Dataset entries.
'''

(* ===== verification/ModelPrices.v ===== *)
(** * The owner's prices and multipliers ([internal/config/model_prices.go],
      [model_access.go], [internal/store/model_prices.go], [model_multipliers.go])

    A price of the deployment's catalog can be overridden, as long as the
    override keeps everything but the amounts; the part that must stay is known
    by its digest.  A multiplier scales what a model costs.  Both are operations
    of the billing books.  The digest (SHA-256 of the JSON of its arguments) and
    the JSON texts of prices and snapshots are parameters.  The JSONB columns
    hold what [encoding/json] reads back from them. *)
From Stdlib Require Import Ascii QArith.
From S2P Require Import Prelude GoStrings GoTime Amount Pricing Store Money Funding BillingTables Charging Accounts Groups.

Definition InternalGovernanceModel : string := "codex-auto-review".

(** ** Prices and their structure *)

Definition ManageableModelNames (p : UsagePricing) : list string :=
  stable_sort str_ltb (List.filter (fun m => negb (bool_decide (m = InternalGovernanceModel))) (elements (dom (Models p)))).
Definition IsManageableModel (p : UsagePricing) (model : string) : bool :=
  if bool_decide (model = InternalGovernanceModel) then false else bool_decide (is_Some (Models p !! model)).

Definition structure_context (price : TokenPricing) : TokenPricing :=
  {| tp_Input := EmptyString; tp_CachedInput := EmptyString; tp_CacheWrite := (fun _ => EmptyString) <$> tp_CacheWrite price;
     tp_CacheWrite5m := (fun _ => EmptyString) <$> tp_CacheWrite5m price; tp_CacheWrite1h := (fun _ => EmptyString) <$> tp_CacheWrite1h price;
     tp_Output := EmptyString |}.
Definition map_contexts (f : TokenPricing -> TokenPricing) (contexts : ServiceTierPricing) : ServiceTierPricing :=
  {| Short := f <$> Short contexts; Long := f <$> Long contexts |}.
Definition modelPriceStructure (rule : ModelPricing) : ModelPricing :=
  {| mp_Input := EmptyString; mp_CachedInput := EmptyString; mp_Output := EmptyString; CacheWriteMode := CacheWriteMode rule;
     MaxInputTokens := MaxInputTokens rule; LongContextThresholdTokens := LongContextThresholdTokens rule;
     ServiceTiers := map_contexts structure_context <$> ServiceTiers rule |}.
Definition reserve_body (p : BillingReservationParams) : tx admission_db BillingReservation :=
  let* (account, flags) := lock_funding_account (rp_UserID p) in
  let* (groups, group) := ad_in_groups (userFundingGroupsTx (rp_UserID p) (rp_Now p) (rp_Model p)) in
  let* _ := ad_in_subs (rollBillingSubscriptionsTx (rp_UserID p) (rp_Now p)) in
  let cutoff := cash_cutoff account flags in
  let* sources := ad_in_subs (snapshotBillingFundingTx (rp_UserID p) (rp_Model p) (rp_Now p) (numeric_text (balance_usd account)) (af_cash_priority flags) cutoff) in
  if negb (bool_decide (rp_BillingMode p = BillingModeInternalZero)) && bool_decide (sources = []) && bool_decide (groups = []) then
    let* retry := ad_in_subs (billingFundingRetryTx (rp_UserID p) (rp_Model p) (rp_Now p)) in
    tfail (ErrInsufficientFunds (group_retry p group retry))
  else
    let* layers := fundingLayersTx p groups (negb (bool_decide (sources = []))) in
    tguard (negb (bool_decide (layers = []))) NoUpstreamAccountError ;;
    record_reservation p sources cutoff layers.
Definition reserveBillingTx (clock : Z) (p : BillingReservationParams) : tx admission_db BillingReservation :=
  let* p := tlift (reservation_arguments clock p) in
  reserve_body p.

(** After a refusal for lack of funds, expired subscriptions are closed in a
    transaction of its own. *)
Definition converge_after {A} (userID : string) (at_ : Z) (r : result store_error A * admission_db) : result store_error A * admission_db :=
  match r with
  | (Err (ErrInsufficientFunds retry), d) =>
      match convergeBillingSubscriptions userID at_ (ad_subs d) with
      | (Ok _, s) => (Err (ErrInsufficientFunds retry), set_ad_subs s d)
      | (Err e, s) => (Err e, set_ad_subs s d)
      end
  | r => r
  end.
Definition ReserveBilling (clock : Z) (p : BillingReservationParams) (d : admission_db) : result store_error BillingReservation * admission_db :=
  let p := with_now (if is_zero_time (rp_Now p) then clock else rp_Now p) p in
  converge_after (rp_UserID p) (rp_Now p) (withTx (reserveBillingTx clock p) d).

(** ** The usage row *)

Definition normalizeBeginUsageRequest (clock : Z) (p : BeginUsageRequestParams) : result store_error BeginUsageRequestParams :=
  let version := if bu_PricingRuleVersion p =? 0 then 1 else bu_PricingRuleVersion p in
  let model := trim_space (bu_Model p) in
  let tier := trim_space (bu_RequestedServiceTier p) in
  if empty (bu_RequestID p) || empty (bu_UserID p) || empty (bu_DeviceID p) || empty (bu_APIKeyID p) || empty model || (bu_RequestBytes p <? 0) ||
     (negb (version =? 1) && negb (version =? 2)) || (32 <? Z.of_nat (String.length tier))
  then Err (ErrInvalid "invalid usage request metadata") else
  Ok {| bu_RequestID := bu_RequestID p; bu_UserID := bu_UserID p; bu_DeviceID := bu_DeviceID p; bu_APIKeyID := bu_APIKeyID p; bu_ProjectID := bu_ProjectID p;
        bu_Model := model; bu_RequestedServiceTier := tier; bu_PricingRuleVersion := version; bu_Endpoint := bu_Endpoint p;
        bu_RequestedAt := if is_zero_time (instant (bu_RequestedAt p)) then Zoned clock 0 else bu_RequestedAt p; bu_RequestBytes := bu_RequestBytes p |}.

Definition usage_endpoints : list string :=
  ["responses"; "responses.compact"; "models"; "gemini.generateContent"; "gemini.streamGenerateContent"; "messages"; "messages.count_tokens"].
Definition new_usage (p : BeginUsageRequestParams) : usage_row :=
  {| u_state := "in_progress"; u_endpoint := bu_Endpoint p; u_model := bu_Model p; u_requested_at := instant (bu_RequestedAt p); u_completed_at := None;
     u_http_status := None; u_error_code := None; u_duration_ms := None; u_input := 0; u_cached := 0; u_cache_write := 0; u_cache_write_present := false; u_output := 0;
     u_actual_tier := None; u_account := None; u_write5m := 0; u_write1h := 0; u_ttl_present := false; u_pricing_tier := None; u_context_class := None;
     u_fallback_reason := None |}.
Definition new_usage_meta (p : BeginUsageRequestParams) (key_prefix : string) : usage_meta :=
  {| um_user := bu_UserID p; um_device := bu_DeviceID p; um_api_key := bu_APIKeyID p; um_key_prefix := key_prefix; um_project := value_or_nil (bu_ProjectID p);
     um_requested_model := bu_Model p; um_requested_tier := value_or_nil (bu_RequestedServiceTier p); um_rule_version := bu_PricingRuleVersion p;
     um_request_bytes := bu_RequestBytes p; um_conversation := None; um_first_token_at := None; um_ttft_ms := None; um_reasoning := 0; um_response_bytes := 0;
     um_upstream_request := None |}.
Definition beginUsageRequestTx (p : BeginUsageRequestParams) : tx admission_db (usage_row * usage_meta) :=
  let op := "begin usage request" in
  let* d := tgets (fun d => d) in
  let* k := tsome op (match ad_keys d !! bu_APIKeyID p with Some k => if bool_decide (ak_user k = bu_UserID p) && bool_decide (ak_device k = bu_DeviceID p) then Some k else None | None => None end) in
  tguard (request_id_check (bu_RequestID p) && (1 <=? rune_count (bu_Model p)) && (rune_count (bu_Model p) <=? 128) && bool_decide (bu_Endpoint p ∈ usage_endpoints) &&
          (rune_count (bu_RequestedServiceTier p) <=? 32) && (0 <=? bu_RequestBytes p) && int64b (bu_RequestBytes p)) (ErrInvalid op) ;;
  tguard (bool_decide (usage_requests (ad_billing d) !! bu_RequestID p = None) && bool_decide (ad_usage d !! bu_RequestID p = None)) (ErrConflict op) ;;
  tguard (empty (bu_ProjectID p) || bool_decide ((bu_ProjectID p, bu_UserID p) ∈ ad_projects d)) (ErrInvalid op) ;;
  ad_in_billing (tmod (fun b => set_usage (<[bu_RequestID p := new_usage p]> (usage_requests b)) b)) ;;
  tmod (fun d => set_ad_usage (<[bu_RequestID p := new_usage_meta p (ak_prefix k)]> (ad_usage d)) d) ;;
  tret (new_usage p, new_usage_meta p (ak_prefix k)).
Definition BeginUsageRequest (clock : Z) (p : BeginUsageRequestParams) (d : admission_db) : result store_error (usage_row * usage_meta) * admission_db :=
  match normalizeBeginUsageRequest clock p with Err e => (Err e, d) | Ok p => withTx (beginUsageRequestTx p) d end.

'''

Task instructions. Please restate the records word for word. Go from the first line to the line with "A price of the" and include both.

Your response.
(* ===== verification/ModelPrices.v ===== *)
(** * The owner's prices and multipliers ([internal/config/model_prices.go],
      [model_access.go], [internal/store/model_prices.go], [model_multipliers.go])

    A price of the deployment's catalog can be overridden, as long as the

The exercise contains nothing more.